Not saying they won't benefit from having access to uv but it's not a necessity.

MBD is common in lizards without access to uv but not in snakes


----------



## Buggster (Jan 8, 2018)

Lizards are prone to MBD as they do need UVA and UVB in order to absorb calcium and other essential minerals. 
They have adapted this way over countless years, and as a result of relying on UV, they are DIURNAL (active during the day).

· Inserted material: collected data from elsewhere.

(** X7.  The replace of [create_medical_history] is not undone when the
    write fails: the handler raises the store's error, and the user is left
    with no history at all, whatever was stored before; the histories of
    the other users and the other collections are as they were. *)
Theorem failed_create_loses_history (w : World)
    (data : MedicalHistoryCreate.t) (u msg : string) (db : Db) :
  store_fault w = Some msg ->
  let out := create_medical_history w data u db in
  fst out = inl (Error msg) /\
  owned_by u (medical_history (snd out)) = [] /\
  (forall other, other <> u ->
     owned_by other (medical_history (snd out)) = owned_by other (medical_history db)) /\
  users (snd out) = users db /\ analyses (snd out) = analyses db.
Proof.
  intros Hw out. subst out. rewrite create_medical_history_run. cbv zeta.
  rewrite Hw. cbn [fst snd medical_history users analyses].
  split; [reflexivity|]. split; [|split; [|split; reflexivity]].
  - rewrite owned_by_after_delete. destruct (decide (u = u)); [reflexivity | contradiction].
  - intros other Hne. rewrite owned_by_after_delete.
    destruct (decide (other = u)); [contradiction | reflexivity].
Qed.

Lemma failed_create_loses_history_witness :
  let w1 := Stub.world Stub.at_2024_03_09 in
  let w2 := Stub.faulty_world Stub.at_2024_03_10 "connection reset" in
  let db1 := snd (create_medical_history w1 Stub.first_history "u1" empty_db) in
  owned_by "u1" (medical_history db1)
  = [history_doc (new_history w1 Stub.first_history "u1")] /\
  owned_by "u1" (medical_history
                   (snd (create_medical_history w2 Stub.second_history "u1" db1))) = [].
Proof.
  intros w1 w2 db1. split; [reflexivity|].
  exact (proj1 (proj2 (failed_create_loses_history w2 Stub.second_history "u1"
                         "connection reset" db1 eq_refl))).
Defined.

End HistoryFacts.

Module StoreFacts.
Import Py PyFacts Server ServerFacts Account AccountFacts Runs.

Lemma exec_grows (svc : Services) (w : World) (c : call) (db : Db) :
  users db `prefix_of` users (exec svc w c db) /\
  analyses db `prefix_of` analyses (exec svc w c db).
Proof.
  split.
  - destruct (exec_users svc w c db) as [-> | (ud & _ & ->)];
      [reflexivity | now apply prefix_app_r].
  - destruct (exec_effect svc w c db) as [_ [-> | (a & _ & ->)]];
      [reflexivity | now apply prefix_app_r].
Qed.

(** X8.  Users and analyses are append-only: whatever requests are served,
    in whatever order and with whatever outcome, the user collection and
    the analysis collection after them start with what they held before;
    no route removes or rewrites a stored user or analysis. *)
Theorem users_and_analyses_append_only (svc : Services)
    (steps : list (World * call)) (db : Db) :
  users db `prefix_of` users (run svc steps db) /\
  analyses db `prefix_of` analyses (run svc steps db).
Proof.
  revert db. induction steps as [|[w c] steps IH]; intros db; simpl.
  - split; reflexivity.
  - destruct (exec_grows svc w c db) as [Hu Ha].
    destruct (IH (exec svc w c db)) as [Hu' Ha'].
    split; etrans; eassumption.
Qed.

(** X9.  [login] and the three reading routes never change the store,
    whether they answer or fail; and a request whose token
    [get_current_user] refuses fails with that refusal and changes
    nothing, whatever the route. *)
Theorem reading_routes_leave_store (svc : Services) (w : World)
    (token : string) (db : Db) :
  (forall credentials, snd (login svc w credentials db) = db) /\
  (forall r, reads_only r = true -> snd (serve svc w token r db) = db) /\
  (forall r e, fst (get_current_user svc w token db) = inl e ->
               serve svc w token r db = (inl e, db)).
Proof.
  split; [intros; apply login_keeps|]. split.
  - intros r Hr.
    destruct (get_current_user_outcome svc w token db) as [[e H]|[u H]].
    + now rewrite (serve_unauthorized svc w token r db e H).
    + destruct r; try discriminate; unfold serve, protected, bind; rewrite H;
        unfold fmap_reply, bind.
      * destruct (get_me u db) as [[?|?] db1] eqn:E;
          pose proof (get_me_keeps u db) as K; rewrite E in K; simpl in *; now subst.
      * reflexivity.
      * destruct (get_analyses u db) as [[?|?] db1] eqn:E;
          pose proof (get_analyses_keeps u db) as K; rewrite E in K; simpl in *;
          now subst.
  - intros r e He. apply serve_unauthorized.
    destruct (get_current_user_outcome svc w token db) as [[e' H]|[u H]];
      rewrite H in *; simpl in He; congruence.
Qed.
(* ===== verification/_CoqProject ===== *)
-Q . S2P
Prelude.v
PyText.v
PyCodec.v
Sha2.v
PyJson.v
PyJsonParse.v
PyJsonCut.v
World.v
Config.v
OutputFiles.v
OutputCollect.v
OutputTree.v
Crypto.v
Interfaces.v
Cbor.v
LocalAttestation.v
KeyPairManager.v
DecryptService.v
Server.v
RawExchange.v
RequestHandler.v
ResponseTypes.v
TestClient.v
Programs.v
Threads.v
Attestation.v
TdxAttestation.v
TdQuoteHelper.v
Bundle.v
ExecuteService.v
BundleTurns.v
RepoTests.v
Kms.v
Factory.v
Lifecycle.v
Overlap.v
Isolation.v
EndToEnd.v
Connections.v
Listener.v
(* ===== verification/Prelude.v ===== *)
(** * The Epsilon enclave

    This development models the Python program under src/: an enclave that
    hands out RSA session keys, decrypts a researcher's code bundle and a data
    set with them, runs the code once under limits, and attests what ran and
    what came out.  Every definition follows the code it is named after.

    ** How the program is put together, and where each part is

    - [PyText], [PyCodec], [Sha2], [PyJson], [PyJsonParse]: what the code uses of
      Python and its standard library: strings as lists of code points, UTF-8,
      Base64, hexadecimal, [struct], SHA-256 and SHA-512, [repr], [json.dumps]
      in the styles the code asks for, and [json.loads].
    - [PyJsonCut]: no proper beginning of a printed object parses.
    - [World]: the state of the process ([world]: the sessions, the monitored
      executions, temporary directories, files, the readings of clock and
      randomness used up, and the trace of what left the process) and [IO], the
      computations over it, with their frame, progress and outcome rules.
    - [Config]: config.py.  [Settings] gives the settings to the other files.
    - [Crypto]: the cryptography package as a parameter, with its laws.
    - [Interfaces]: interfaces/*.py as classes, and the laws that clients of
      the key manager and of an attestation service rely on.
    - [KeyPairManager]: implementations/keypair_manager_impl.py.
    - [DecryptService]: implementations/decrypt_service_impl.py.
    - [OutputFiles], [OutputCollect], [OutputTree]:
      implementations/output_files.py, and the theorems on the collection.
    - [Bundle], [ExecuteService]: implementations/execute_service_impl.py.
    - [Cbor], [LocalAttestation], [Attestation], [TdxAttestation]:
      implementations/local_attestation_service.py,
      attestation_service_impl.py and tdx_attestation_service_impl.py.
    - [TdQuoteHelper]: the Go program tdx/tdquote/main.go, and the TDX backend
      on top of it.
    - [Kms]: implementations/kms_attestation_impl.py.
    - [RequestHandler]: implementations/request_handler_impl.py, against the
      interfaces only; [ResponseTypes]: the types of its responses.
    - [Server]: the client threads of server/server.py; [RawExchange]: their
      requests without a length prefix.
    - [TestClient]: scripts/test-client.py and scripts/local-test-server.py.
    - [Programs], [Threads], [BundleTurns]: programs of threads, cut where another
      thread may come in: the handler at its calls of the services, and the run
      of a bundle at its system calls.
    - [Factory]: factory.py and main.create_kms_attestation: the stack wired
      together, and what its parts guarantee jointly.
    - [Lifecycle]: the wired stack as a step relation, and its refinement of the
      machine of one session.
    - [Overlap], [Isolation]: the threads of the clients, taking turns in any
      order; [EndToEnd]: what the attested execution of such a thread shows.
    - [Connections]: client threads from their socket to its closing, each with a
      connection of its own, taking turns.
    - [Listener]: server.start, server/tcp_server.py, main.py and main_tdx.py.
    - [RepoTests]: the assertions of the tests under tests/, run on the model.

    A request arrives at a client thread ([Server.handle_client]), is parsed,
    validated and dispatched by the handler ([RequestHandler.handle_request]),
    which calls the services of its interfaces in the order of the source; their
    implementations are class instances, so [Factory] composes the definitions
    by instantiating the classes.  The state of the service objects is the part
    of [world] that their files read and write.

    ** How effects are modelled

    A Python exception is [Raise], with its class and its message; a raise keeps
    the mutations made before it.  [try], [except] and [finally] are [st_try] and
    [st_finally].  The clock and the random sources are sequences ([Env]) of
    which each reading takes the next value, so no theorem depends on which
    values they are.  Processes, devices and helper programs leave an event in
    the trace and answer from a parameter that sees the position in the trace.
    Files that other processes change between two calls are a family of views
    indexed by the call ([OutputFiles]).

    ** What the theorems show

    - End to end ([EndToEnd.overlapping_nitro_end_to_end]): what a verifier may
      conclude from the attestation of an execution, whatever other threads do
      in the meantime ([Factory.nitro_execution_end_to_end] is the statement for
      one request by itself).  It rests on the handler's
      binding ([RequestHandler.attested_execution_binding]), the execution
      ([ExecuteService.execute_bundle_success]) and the attestation service
      ([Attestation.nitro_execution_attestation], [execution_proof_readable]).
    - Session keys: well-formedness as an invariant of all methods, what each
      look-up answers, and that deleted and expired keys are gone under every
      schedule of the critical sections ([KeyPairManager]); that a run destroys
      its key ([Lifecycle.execution_destroys_key]); and the refinement of
      [Lifecycle.session_step], from which a session runs one script at most,
      up to the clients of a server ([Listener.server_runs_sessions_once]).
      The refinement is for requests served one after the other;
      [Lifecycle.overlapping_requests_run_twice] shows that it fails for
      requests that overlap.  [Overlap] shows what holds for those: one script
      for a thread at most, none for a thread that arrives when the session is
      past, and an answer after a fixed number of turns; [Isolation], that an
      attested response stands for a run of its own bundle in a directory of its
      own although others run in the meantime, by following a thread through
      what the others may do.  The scripts share one user, so their processes
      are not kept apart: a step of a schedule ([Overlap.Meddle]) puts anything
      in the place of a directory that has been handed to that user.  [Overlap]
      and [Lifecycle] assume that the 32 random bits of the session
      ids drawn in the run did not repeat ([Lifecycle.fresh_ids]).
    - Confinement: extraction within its limits and below its directory, also
      when it stops half-way ([Bundle]); scripts and changes of ownership for
      the script user only when the enclave is root, and nothing left behind
      but what cannot be removed ([ExecuteService]); the collection of output
      files against interference between any two system calls, its limits, its
      descriptors, and its exactness on a tree at rest ([OutputTree]); the name
      rule and the canonical manifest ([OutputFiles]).
    - Confidentiality of what is decrypted: authenticity and the round trip of
      the combined payload ([DecryptService]).
    - Requests and connections: every request is answered, with an object of the
      type of its operation ([ResponseTypes]), and every client of a server with
      overlapping clients gets one answer and a closed connection after a fixed
      number of turns ([Connections]); the validation, what the two
      attestation operations vouch for, framing, bounds, one answer per
      connection ([RequestHandler], [Server]); the exchange with a client that
      sends raw JSON ([RawExchange], [TestClient]).
    - The other attestation paths: the TDX commitment and quote
      ([TdxAttestation]), down to the device's quote of the canonical proof
      ([TdQuoteHelper]), that an execution on TDX is never answered with success
      ([Factory.tdx_execution_never_answers]), local documents
      ([LocalAttestation]), and data keys from KMS ([Kms]).

    Every theorem with a hypothesis has a witness on concrete parts (the modules
    named [Toy...]).

    ** Fuel and bounds

    The reading loops of [Server] run on the size of the input that is left plus
    one, which every iteration consumes; a buffered read on the number of bytes
    it asks for; the directory walk of [OutputFiles] on the number of nodes,
    which [OutputTree.collect_output_files_exact] shows to be enough for a tree
    at rest.  The code has no bound on a walk through directories that a script
    keeps making, so an execution takes the end of the walk after
    [outputs_steps] steps as a hypothesis ([Interpreter.outputs_end]), which
    rules the exhausted fuel out ([ExecuteService.settled]).  The JSON reader runs on the length of its text, enough for
    every text it writes ([PyJsonParse]).  Integers are unbounded as in Python;
    the widths that the code fixes ([struct], [to_bytes], the NSM message) are
    those of the code, with their errors.

    ** Parameters

    Code outside src/ is a field of a class: the cryptography package
    ([RsaKeys], [Ciphers], [X509], [ClientCiphers]), [cbor2] ([Cbor]), the NSM device ([Nsm]), the
    run of the tdquote helper ([TdQuote], made from [QuoteDevice], its
    go-tdx-guest client, in [TdQuoteHelper]), kmstool ([KmsTool]), the archive decoder and the
    file system around the process ([Machine]), Python's own parser, the
    credentials of the process and the scripts ([Interpreter]), the listening
    socket ([Network]).

    ** Not modelled

    Logging and printing, and the set-up of logging in the main modules; the
    package files, which have no logic of the enclave; memory limits and
    time-outs of running scripts beyond the exception they end in; the
    permission bits of files.  The loop of the cleanup thread
    ([KeyPairManager._cleanup_loop]) is modelled by itself; in the schedules of
    [Lifecycle] and [Overlap] its rounds happen at any time.  The calls
    that remove a directory, extract an archive, collect the output files or
    write the local certificates may fail at any point; other writes of files
    succeed.  When requests overlap, a call of a service other than
    [execute_bundle] is one turn, in which no other thread runs: for the session
    keys this is what the lock of the key manager provides.  So is a system call
    of [execute_bundle]; the run of a process is one, and what it prints and
    leaves behind is a parameter, with what processes do to the directory while
    it is collected.  The change of ownership of a whole directory is one step; from then on
    its content is up to the processes of the script user.  When the enclave is not root,
    scripts run under its own user; what they could then do to the enclave and
    to each other is not modelled. *)
From stdpp Require Import base tactics list gmap sorting strings.
From Stdlib Require Import NArith ZArith Lia.
(* ===== verification/PyJson.v ===== *)
(** * Python values that JSON carries, [json.dumps] and [json.loads]

    A request is the value [json.loads] returns, so every field of it can have
    any JSON type: the handlers below receive a [json], and the operations here
    are the ones Python applies to such a value (truth, [len], [==] with an
    int, [str()], [dict.get]).  A dict keeps its insertion order.  A float is
    its shortest decimal, without trailing zeros: the program never computes
    with a float it receives, and the ones it makes are rounded to two
    decimals. *)
From stdpp Require Import base tactics list gmap strings.
From Stdlib Require Import NArith ZArith Lia.
From S2P Require Import Prelude PyText PyCodec.

(** [Dec m e] is [m * 10^e]. *)
Inductive pyfloat : Type := Dec (m e : Z) | NaN | Inf (negative : bool).

#[export] Instance pyfloat_eq_dec : EqDecision pyfloat.
Proof. solve_decision. Defined.

#[local] Unset Elimination Schemes.
Inductive json : Type :=
  | JNull
  | JBool (b : bool)
  | JInt (z : Z)
  | JFloat (f : pyfloat)
  | JStr (s : str)
  | JArr (l : list json)
  | JObj (d : list (str * json)).
#[local] Set Elimination Schemes.

Section JsonInd.
Context (P : json -> Prop).
Context (Hnull : P JNull) (Hbool : forall b, P (JBool b)) (Hint : forall z, P (JInt z))
  (Hfloat : forall f, P (JFloat f)) (Hstr : forall s, P (JStr s))
  (Harr : forall l, Forall P l -> P (JArr l))
  (Hobj : forall d, Forall (fun kv => P kv.2) d -> P (JObj d)).

Fixpoint json_ind (v : json) : P v :=
  match v with
  | JNull => Hnull
  | JBool b => Hbool b
  | JInt z => Hint z
  | JFloat f => Hfloat f
  | JStr s => Hstr s
  | JArr l =>
      Harr l ((fix go (l : list json) : Forall P l :=
                 match l with
                 | [] => Forall_nil_2 P
                 | v :: l => Forall_cons_2 P v l (json_ind v) (go l)
                 end) l)
  | JObj d =>
      Hobj d ((fix go (d : list (str * json)) : Forall (fun kv => P kv.2) d :=
                 match d with
                 | [] => Forall_nil_2 _
                 | kv :: d => Forall_cons_2 _ kv d (json_ind kv.2) (go d)
                 end) d)
  end.
End JsonInd.

(** ** Dicts *)

Abbreviation dict := (list (str * json)) (only parsing).

(** [d.get(k)], as an option. *)
Fixpoint dict_get (k : str) (d : dict) : option json :=
  match d with
  | [] => None
  | (k', v) :: d => if str_eqb k k' then Some v else dict_get k d
  end.

(** [d[k] = v]: an existing key keeps its place. *)
Fixpoint dict_set (k : str) (v : json) (d : dict) : dict :=
  match d with
  | [] => [(k, v)]
  | (k', v') :: d => if str_eqb k k' then (k', v) :: d else (k', v') :: dict_set k v d
  end.

(** [dict(pairs)]. *)
Definition dict_of_pairs (l : list (str * json)) : dict :=
  foldl (fun d kv => dict_set kv.1 kv.2 d) [] l.

Definition dict_has (k : str) (d : dict) : bool :=
  match dict_get k d with Some _ => true | None => false end.

Lemma dict_get_set k v d : dict_get k (dict_set k v d) = Some v.
Proof.
  induction d as [|[k' v'] d IH]; cbn; unfold str_eqb in *; repeat case_bool_decide; cbn;
    unfold str_eqb; by repeat case_bool_decide.
Qed.

Lemma dict_get_set_ne k k' v d : k <> k' -> dict_get k (dict_set k' v d) = dict_get k d.
Proof.
  intros Hne. induction d as [|[k0 v0] d IH]; cbn; unfold str_eqb in *;
    repeat case_bool_decide; cbn; unfold str_eqb; repeat case_bool_decide; naive_solver.
Qed.

(** ** Operations on a value of any type *)

(** [bool(v)]. *)
Definition truthy (v : json) : bool :=
  match v with
  | JNull => false
  | JBool b => b
  | JInt z => negb (z =? 0)%Z
  | JFloat (Dec m _) => negb (m =? 0)%Z
  | JFloat _ => true
  | JStr s => match s with [] => false | _ => true end
  | JArr l => match l with [] => false | _ => true end
  | JObj d => match d with [] => false | _ => true end
  end.

(** [type(v).__name__]. *)
Definition type_name (v : json) : str :=
  match v with
  | JNull => "NoneType" | JBool _ => "bool" | JInt _ => "int" | JFloat _ => "float"
  | JStr _ => "str" | JArr _ => "list" | JObj _ => "dict"
  end.

(** [len(v)]. *)
Definition py_len (v : json) : res nat :=
  match v with
  | JStr s => Ok (length s)
  | JArr l => Ok (length l)
  | JObj d => Ok (length d)
  | _ => raise (Exn TypeError ("object of type '" ++ type_name v ++ "' has no len()"))
  end.

(** [v == z] for an int [z]: a float compares by its exact value. *)
Definition eq_int (v : json) (z : Z) : bool :=
  match v with
  | JBool b => (Z.b2z b =? z)%Z
  | JInt n => (n =? z)%Z
  | JFloat (Dec m e) =>
      if (0 <=? e)%Z then (m * 10 ^ e =? z)%Z else (m =? z * 10 ^ (- e))%Z
  | _ => false
  end.

(** [v == s] for a string [s]. *)
Definition eq_str (v : json) (s : str) : bool :=
  match v with JStr s' => str_eqb s' s | _ => false end.

Lemma json_str_or v : (exists s, v = JStr s) \/ (forall s, v <> JStr s).
Proof. destruct v; eauto; by right. Qed.

Lemma eq_str_true v s : eq_str v s = true <-> v = JStr s.
Proof.
  destruct v; cbn; try (split; congruence). unfold str_eqb. rewrite bool_decide_eq_true. naive_solver.
Qed.

(** Is the value usable as a dict key?  A list or a dict raises. *)
Definition hash_check (v : json) : res unit :=
  match v with
  | JArr _ | JObj _ => raise (Exn TypeError ("unhashable type: '" ++ type_name v ++ "'"))
  | _ => Ok tt
  end.

(** ** [json.dumps] *)

Definition quote_char : N := 34.
Definition backslash : N := 92.

Definition hex4 (n : N) : str :=
  [hex_digit (n / 4096 mod 16); hex_digit (n / 256 mod 16); hex_digit (n / 16 mod 16); hex_digit (n mod 16)]%N.

Definition u_escape (n : N) : str := backslash :: 117%N :: hex4 n.

(** One character, with [ensure_ascii]. *)
Definition escape_char (c : N) : str :=
  (if c =? 34 then [backslash; 34]
   else if c =? 92 then [backslash; 92]
   else if c =? 10 then [backslash; 110]
   else if c =? 13 then [backslash; 114]
   else if c =? 9 then [backslash; 116]
   else if c =? 12 then [backslash; 102]
   else if c =? 8 then [backslash; 98]
   else if (32 <=? c) && (c <=? 126) then [c]
   else if c <? 0x10000 then u_escape c
   else u_escape (0xD800 + (c - 0x10000) / 1024) ++ u_escape (0xDC00 + (c - 0x10000) mod 1024))%N.

Fixpoint escape_chars (s : str) : str :=
  match s with
  | [] => []
  | c :: s => escape_char c ++ escape_chars s
  end.

Definition dumps_str (s : str) : str := quote_char :: escape_chars s ++ [quote_char].

(** [float.__repr__] of a decimal: at most 16 digits before the point, and
    an exponent outside that range. *)
Fixpoint strip_zeros (fuel : nat) (m e : Z) : Z * Z :=
  match fuel with
  | O => (m, e)
  | S fuel => if (m =? 0)%Z then (0, 0)%Z
              else if (m mod 10 =? 0)%Z then strip_zeros fuel (m / 10) (e + 1) else (m, e)
  end.

(** The float of a decimal. *)
Definition dec (m e : Z) : pyfloat :=
  let '(m', e') := strip_zeros (Z.to_nat (Z.log2 (Z.abs m)) + 2) m e in Dec m' e'.

Definition zeros (n : Z) : str := repeat 48%N (Z.to_nat n).

Definition decimal_repr (m e : Z) : str :=
  let '(m', e') := strip_zeros (Z.to_nat (Z.log2 (Z.abs m)) + 2) m e in
  let ds := str_of_Z (Z.abs m') in
  let n := Z.of_nat (length ds) in
  let point := (n + e')%Z in
  let sign : str := if (m' <? 0)%Z then "-" else "" in
  sign ++
  (if ((-4 <? point) && (point <=? 16))%Z then
     if (point <=? 0)%Z then "0." ++ zeros (- point) ++ ds
     else if (n <=? point)%Z then ds ++ zeros (point - n) ++ ".0"
     else take (Z.to_nat point) ds ++ "." ++ drop (Z.to_nat point) ds
   else
     let x := (point - 1)%Z in
     let xs := str_of_Z (Z.abs x) in
     take 1 ds ++ (if (1 <? n)%Z then "." ++ drop 1 ds else "") ++ "e"
       ++ (if (x <? 0)%Z then "-" else "+") ++ (if (Z.abs x <? 10)%Z then "0" else "") ++ xs).

Definition float_repr (f : pyfloat) : str :=
  match f with
  | Dec m e => decimal_repr m e
  | NaN => "NaN"
  | Inf false => "Infinity"
  | Inf true => "-Infinity"
  end.

(** ** [str(v)] and [repr(v)]

    Whether a character outside ASCII is printable is a table of the Unicode
    database, given as [printable]. *)

Section Repr.
Context (printable : N -> bool).

Definition hex_escape (letter : N) (digits : nat) (c : N) : str :=
  backslash :: letter :: map hex_digit (rev (map (fun i => c / 16 ^ N.of_nat i mod 16)%N (seq 0 digits))).

Definition repr_char (quote c : N) : str :=
  (if (c =? quote) || (c =? 92) then [backslash; c]
   else if c =? 10 then [backslash; 110]
   else if c =? 13 then [backslash; 114]
   else if c =? 9 then [backslash; 116]
   else if (32 <=? c) && (c <? 127) then [c]
   else if (128 <=? c) && printable c then [c]
   else if c <? 0x100 then hex_escape 120 2 c
   else if c <? 0x10000 then hex_escape 117 4 c
   else hex_escape 85 8 c)%N.

(** Single quotes, unless the string has one and no double quote. *)
Definition repr_str (s : str) : str :=
  let q : N := if bool_decide (39%N ∈ s) && negb (bool_decide (34%N ∈ s)) then 34%N else 39%N in
  q :: mjoin (map (repr_char q) s) ++ [q].

Fixpoint py_repr (v : json) : str :=
  match v with
  | JNull => "None"
  | JBool true => "True"
  | JBool false => "False"
  | JInt z => str_of_Z z
  | JFloat (Dec m e) => decimal_repr m e
  | JFloat NaN => "nan"
  | JFloat (Inf false) => "inf"
  | JFloat (Inf true) => "-inf"
  | JStr s => repr_str s
  | JArr l => "[" ++ str_join ", " (map py_repr l) ++ "]"
  | JObj d => "{" ++ str_join ", " (map (fun kv => repr_str kv.1 ++ ": " ++ py_repr kv.2) d) ++ "}"
  end.

(** [str(v)], also what an f-string inserts. *)
Definition py_str (v : json) : str :=
  match v with JStr s => s | _ => py_repr v end.
End Repr.

(** The separators and the [sort_keys] flag. *)
Record dump_style : Type := Style { item_sep : str; key_sep : str; sort_keys : bool }.

Definition default_style : dump_style := Style ", " ": " false.
Definition sorted_style : dump_style := Style ", " ": " true.
(** [json.dumps(..., sort_keys=True, separators=(',', ':'))]. *)
Definition canonical_style : dump_style := Style "," ":" true.

Definition sort_items {A} (l : list (str * A)) : list (str * A) := sorted_by str_leb fst l.

Section Dumps.
Context (st : dump_style).

Definition dumps_item (kv : str * str) : str := dumps_str kv.1 ++ key_sep st ++ kv.2.

(** The fields of a dict are printed first and sorted by key afterwards, which
    gives the order of [sorted(d.items())]: keys are distinct. *)
Definition dumps_items (l : list (str * str)) : str :=
  str_join (item_sep st) (map dumps_item (if sort_keys st then sort_items l else l)).

Fixpoint dumps (v : json) : str :=
  match v with
  | JNull => "null"
  | JBool true => "true"
  | JBool false => "false"
  | JInt z => str_of_Z z
  | JFloat f => float_repr f
  | JStr s => dumps_str s
  | JArr l => "[" ++ str_join (item_sep st) (map dumps l) ++ "]"
  | JObj d => "{" ++ dumps_items (map (fun kv => (kv.1, dumps kv.2)) d) ++ "}"
  end.
End Dumps.

(** [json.dumps(v)]. *)
Definition json_dumps (v : json) : str := dumps default_style v.

Example dumps_example :
  json_dumps (JObj [("b", JArr [JInt 12; JNull]); ("a", JFloat (Dec 4873 (-2)))])
  = [123; 34; 98; 34; 58; 32; 91; 49; 50; 44; 32; 110; 117; 108; 108; 93; 44; 32;
     34; 97; 34; 58; 32; 52; 56; 46; 55; 51; 125]%N.
Proof. vm_compute. reflexivity. Qed.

Snakes on the other hand are (for the most part) NOCTURNAL (active during the night). They have different adaptions which allows them to absorb calcium and other minerals in different ways which do not rely on the sun


----------



## Oscar's (Jan 8, 2018)

ok, because i currently have a enclosure but am thinking about getting snake racks in the future


----------



## Buggster (Jan 8, 2018)

Oscar's said:


> ok, because i currently have a enclosure but am thinking about getting snake racks in the future



It’s a thing of ‘just because you can doesn’t mean you should’. You could fit a 6ft carpet in a shoebox, but it’s not great for the snake.

Traditional tubs are fine for hatchies or terrestrial snakes. I’ve never found them to be any good for aboreal species (unless you get tall tubs, but I haven’t seen many of those...)


----------



## Pauls_Pythons (Jan 8, 2018)

Nothing wrong with racks.
They can be designed/fabricated to suit most species of snakes with some forethought.


----------